Injuries and Diseases

This page provides an overview of a few injuries and diseases which can occur in the human leg.

Foot Drop

This is an injury where the foot can no longer be raised at the ankle joint (a movement known as dorsiflexion). The foot becomes weak and walking is difficult causing a condition called steppage gait. A person with this has to lifft the foot which is affected higher than normal so that their toes do not scrape along the floor and then the foot "slaps" back down to the floor. Numbness and tingling is often found in patients with foot drop.


Foot drop is commonly associated mainly with peroneal nerve palsy; an injury of the femoral (peroneal) nerve (see nerves and blood vessels page). This can be the result of physical trauma. There are also numerous other causes of foot drop including:

  • Diseases (including multiple sclerosis, parkinson's disease and muscular dystrophy).
  • Stroke.
  • Diabetes.
  • Abnormal anatomy.
  • Cauda equine (nerve bundles in the lower spinal cord become too compressed).
  • Drug toxicity.
  • Muscle damage.


A patient with foot drop will not be able to walk on their heel, so this is often a good indication of the disorder. This indication is often one of the first signs picked up during a routine physical examination, as well as the general look of the foot. Blood tests are also done to analyse whether the cause is metabolic (such as drug toxicity, diabetes, etc). An MRI (magnetic resonance image) may be done to try to visualise any nerve damage causing the injury. If nerve damage is the cause, an electromyelogram can be used to find out what type of nerve damage is responsible for the foot drop.  


Foot drop can range in severity between cases. Different severity levels of foot drop have different treatments.

The simplest treatment is a foot-ankle support cuff which mimics the normal range of motion in the ankle. When worn over a period of time this can correct the injury.

If the foot drop is caused by nerve damage then the affected nerve can be stimulated to eventually treat the condition. The nerve is stimulated as the foot is lifted in the same way as if to take a stride and then dropped.

The most major and effective treatment is surgery. This is done to relieve pressure on nerves or repair muscle. However, surgery is not always a possible treatment option.


Becker's Muscular Dystrophy


In this type of muscular dystrophy there is a gradual weakening of the leg and pelvic muscles. This muscle weakening is due to wasting, meaning that muscle mass is lost. Muscle wasting also occurs in other areas of the body but is most severe in and mainly affects the muscles of the leg and pelvis. As individuals with this disease age they also experience pain whilst muscles are contracting. This is because over time the muscle fibers shorten and fibrosis of the connective tissue occurs, resulting in the muscle not being able to be used.

People with this disorder often experience their leg muscles becoming larger during teenage years to try and compensate for the weakness of muscles, as mentioned above. This enlargement of muscles eventually leads to the extra tissue, which has been created to balance out the effects of the disease, being replaced by non muscle tissues such as fat and connective tissue.

All of the above means that the sufferer finds it progressively harder to perform even simple movements such as walking.

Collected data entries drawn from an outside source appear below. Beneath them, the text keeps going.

Lemma processed_before permits i j p q :
  processed permits !! i = Some p -> processed permits !! j = Some q ->
  c_is_dir (cand p) = true -> below q p -> (j < i)%nat.
Proof.
  intros Hp Hq Hd Hb. unfold processed in *.
  pose proof (sorted_files_spec permits) as HF. pose proof (sorted_dirs_spec permits) as HD.
  assert (StronglySorted (cmp_le permit_cmp) (sorted_dirs permits)) as Hs
    by apply (sort_by_sorted permit_cmp).
  apply lookup_app_Some in Hp as [Hp|[Hil Hp]].
  { eapply Forall_lookup_1 in HF; [|exact Hp]. simpl in HF. congruence. }
  apply lookup_app_Some in Hq as [Hq|[Hjl Hq]].
  { apply lookup_lt_Some in Hq. lia. }
  destruct (decide (j < i)%nat) as [|Hn]; [done|exfalso].
  pose proof (below_deeper _ _ Hb) as Hdeep. destruct Hb as [Ht _].
  set (a := (i - length (sorted_files permits))%nat) in *.
  set (b := (j - length (sorted_files permits))%nat) in *.
  destruct (decide (a = b)) as [Hab|Hab]; [rewrite Hab in Hp; simplify_eq; lia|].
  assert (cmp_le permit_cmp p q) as Hle.
  { rewrite <- (take_drop_middle _ _ _ Hp) in Hs, Hq.
    apply StronglySorted_app_1_r, StronglySorted_inv in Hs as [_ Hs].
    rewrite lookup_app_r in Hq by (rewrite length_take; lia).
    rewrite length_take in Hq. apply lookup_lt_Some in Hp.
    destruct (b - a `min` length (sorted_dirs permits))%nat as [|m] eqn:E; [lia|].
    simpl in Hq. eapply Forall_lookup_1 in Hs; [|exact Hq]. done. }
  apply permit_cmp_le in Hle as [Hlt|[_ [?|[? _]]]]; [|lia|lia].
  rewrite Ht, string_compare_refl in Hlt. done.
Qed.

(** ** Properties *)

(** Planning is total within the budget: a plan comes back exactly when there
    are at most 10000 permits, and the error otherwise is the exceeded budget;
    the validation at the end never rejects what the planner built. *)
Theorem build_plan_total job cat cfg permits now :
  match build_plan job cat cfg permits now with
  | Ok p => N.of_nat (length permits) <= DEFAULT_MAX_OPERATIONS_PER_PLAN /\
            plan_job_id p = job /\ plan_catalog_generation p = cat /\
            plan_config_generation p = cfg /\ valid_schedule (operations p)
  | Err e => e = PlanBudgetExceeded (N.of_nat (length permits)) DEFAULT_MAX_OPERATIONS_PER_PLAN /\
             DEFAULT_MAX_OPERATIONS_PER_PLAN < N.of_nat (length permits)
  end.
Proof.
  destruct (decide (within_budget permits)) as [Hb|Hb].
  - rewrite build_plan_eq by done. simpl. repeat split; try done.
    all: eapply (inv_schedule _ _ (plan_permits_inv _ Hb)); eauto.
  - unfold within_budget in Hb. unfold build_plan.
    rewrite (proj2 (N.ltb_lt _ _)) by lia. split; [done|lia].
Qed.

(** C20 The plan is deterministic: it does not depend on the order in which the
    permits arrive, as long as they are distinct entries. *)
Theorem build_plan_deterministic job cat cfg permits permits' now :
  NoDup (map permit_key permits) -> permits ≡ₚ permits' ->
  build_plan job cat cfg permits now = build_plan job cat cfg permits' now.
Proof.
  intros Hnd Hp.
  assert (forall x y, x ∈ permits -> y ∈ permits -> permit_cmp x y = Eq -> x = y) as Htie.
  { intros x y Hx Hy He%permit_cmp_eq.
    apply list_elem_of_lookup in Hx as [i Hi], Hy as [j Hj].
    assert (i = j) as ->; [|congruence].
    eapply (NoDup_lookup _ _ _ (permit_key x)); [exact Hnd| |].
    - change (map permit_key permits) with (permit_key <$> permits).
      by rewrite list_lookup_fmap, Hi.
    - change (map permit_key permits) with (permit_key <$> permits).
      by rewrite list_lookup_fmap, Hj, He. }
  assert (plan_permits permits = plan_permits permits') as Heq.
  { unfold plan_permits, sorted_dirs, sorted_files. f_equal; [|f_equal].
    all: apply (sort_by_canonical permit_cmp); [|by rewrite Hp].
    all: intros x y [_ Hx]%list_elem_of_filter [_ Hy]%list_elem_of_filter; auto. }
  unfold build_plan. by rewrite Heq, (Permutation_length Hp).
Qed.

(** The plan deletes exactly what was permitted: one operation per permit,
    with the permit's target, path, expected identity and size, and no other. *)
Theorem build_plan_exact job cat cfg permits now p :
  build_plan job cat cfg permits now = Ok p ->
  map op_type (operations p) ≡ₚ map permit_op permits.
Proof.
  intros (Hb & -> & _)%build_plan_ok.
  rewrite (inv_types _ _ (plan_permits_inv _ Hb)). by rewrite processed_perm.
Qed.

(** The target and path that an operation of a plan is about. *)
Definition op_entry (o : PlannedOperation) : option (TargetId * RelativePath.t) :=
  match op_type o with
  | DeleteFile t path _ _ | DeleteDirEmpty t path _ => Some (t, path)
  | _ => None
  end.

(** [q] deletes an entry strictly below the directory that [p] deletes. *)
Definition op_below (q p : PlannedOperation) : Prop :=
  exists t path path', op_is_dir (op_type p) = true /\
    op_entry p = Some (t, path) /\ op_entry q = Some (t, path') /\
    str_starts_with path' (path +:+ "/") = true.

Lemma op_below_permits opq opp q p :
  op_type opq = permit_op q -> op_type opp = permit_op p ->
  op_below opq opp <-> c_is_dir (cand p) = true /\ below q p.
Proof.
  unfold op_below, op_entry, below, permit_op. intros -> ->.
  destruct (c_is_dir (cand p)), (c_is_dir (cand q)); cbn; split.
  all: try (intros (t & path & path' & ? & ? & ? & Hs); by simplify_eq).
  all: intros [? [Ht Hs]]; simplify_eq; eexists _, _, _; by rewrite Ht.
Qed.

(** Where in the plan an operation is, there is the permit it was made of. *)
Lemma plan_op_permit permits i op :
  within_budget permits -> ps_operations (plan_permits permits) !! i = Some op ->
  exists p, processed permits !! i = Some p /\ op_type op = permit_op p /\ op_id op = N.of_nat i + 1.
Proof.
  intros Hb Hop. destruct (plan_permits_inv _ Hb) as [Hl _ _ _ _].
  apply lookup_lt_Some in Hop as Hlt. rewrite Hl in Hlt.
  destruct (lookup_lt_is_Some_2 _ _ Hlt) as [p Hp].
  destruct (plan_op_at _ _ _ Hb Hp) as (op' & Hop' & Ht & Hid). exists p. by simplify_eq.
Qed.

(** C18 Children first.  A plan for distinct entries is a list in which everything to be
    deleted strictly below a directory stands before that directory, wherever the
    permits stood; the directory depends on exactly those operations, a file on none;
    and the operations are numbered from 1 in the order of the list. *)
Theorem build_plan_children_first job cat cfg permits now pl :
  NoDup (map permit_key permits) ->
  build_plan job cat cfg permits now = Ok pl ->
  map op_type (operations pl) ≡ₚ map permit_op permits /\
  (forall i op, operations pl !! i = Some op -> op_id op = N.of_nat i + 1) /\
  (forall i j opp opq, operations pl !! i = Some opp -> operations pl !! j = Some opq ->
     op_below opq opp -> (j < i)%nat) /\
  (forall i opp, operations pl !! i = Some opp ->
     forall d, d ∈ dependencies opp <->
       exists j opq, operations pl !! j = Some opq /\ op_below opq opp /\ d = op_id opq).
Proof.
  intros Hnd (Hb & -> & _)%build_plan_ok.
  destruct (plan_permits_full _ Hb) as [[_ _ _ _ Hty] _ HD]. specialize (HD (processed_keys _ Hnd)).
  split; [by rewrite Hty, processed_perm|]. split.
  { intros i op Hop. by destruct (plan_op_permit _ _ _ Hb Hop) as (? & _ & _ & ?). }
  split.
  - intros i j opp opq Hi Hj. destruct (plan_op_permit _ _ _ Hb Hi) as (p & Hp & Htp & _).
    destruct (plan_op_permit _ _ _ Hb Hj) as (q & Hq & Htq & _).
    rewrite (op_below_permits _ _ _ _ Htq Htp). intros [Hd Hbel]. by eapply processed_before.
  - intros i opp Hi d. destruct (plan_op_permit _ _ _ Hb Hi) as (p & Hp & Htp & _).
    specialize (HD i p opp Hp Hi). destruct (c_is_dir (cand p)) eqn:Hd.
    + rewrite HD. split.
      * intros (j & q & Hq & _ & Hbel & ->). destruct (plan_op_at _ _ _ Hb Hq) as (opq & Hj & Htq & Hid).
        exists j, opq. by rewrite (op_below_permits _ _ _ _ Htq Htp).
      * intros (j & opq & Hj & Hbel & ->). destruct (plan_op_permit _ _ _ Hb Hj) as (q & Hq & Htq & ->).
        destruct (proj1 (op_below_permits _ _ _ _ Htq Htp) Hbel) as [_ Hqp]. exists j, q.
        split; [done|]. split; [by eapply processed_before|]. done.
    + rewrite HD, elem_of_nil. split; [done|]. intros (j & opq & Hj & Hbel & _).
      destruct (plan_op_permit _ _ _ Hb Hj) as (q & _ & Htq & _).
      destruct (proj1 (op_below_permits _ _ _ _ Htq Htp) Hbel) as [? _]. congruence.
Qed.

Other symptoms may include:

  • Equinus (walking on the toes).
  • Difficulty breathing (in some cases).
  • Heart disease.
  • Falling over alot.
  • Deformities in bones (due to muscle wasting occuring before bones are fully formed).
  • Deformities in muscles.
  • Higher levels in creatine phosphokinase (linked to muscle degeneration).


The cause of this disease is genetic. It in an X-linked recessive disorder. This means that the condition is only found in boys, although girls can be carriers. If a woman is a carrier then there is a 25% chance that a son of hers will have the condition and a 25% chance that a daughter of hers will be a carrier. 
In sufferers of this condition the gene encoding dystrophin is mutated. Dystrophin is a protein that stabalises the muscle cell membrane structure. The result of this mutation is that there is not enough dystrophin produced to stabalise muscle cells, causing weakening and wasting of muscles.


The first signs of a person having this disorder are calf muscle enlargement, muscle weakness and muscle wasting.

There are several tests a doctor will do to confirm that a patient has this disease.

First they must make sure that the cause of the symptoms is due to muscle tissue wasting and is not because of nerve damage in the area. This is done by electromyography.

When it has been confirmed that the patient's condition is due to muscle deterioration then 2 other methods are commonly used to find out the cause of the muscle deterioration. The first is a biopsy of the muscle. This is used to see what the physiological cause of the muscle destruction is. It is done by immunohistochemistry and immunoblotting. The second method used to diagnose the disease is a genetic test. This is done by taking a sample of the patients blood and analysing it in a lab to see whether the mutation is present.


At the present time there is no known treatment to completely cure becker's muscular dystrophy.

There are however some treatment which are used to slow the onset of the condition. These include:

  • Steriods which are immunosuppresants.
  • Leg braces to help with mobility.
  • Debio-025 (a hepatitis C drug).
  • Physical therapy which encourages as much movement as possible to build muscle strength. 

There is also genetic counselling available for carriers of the disease.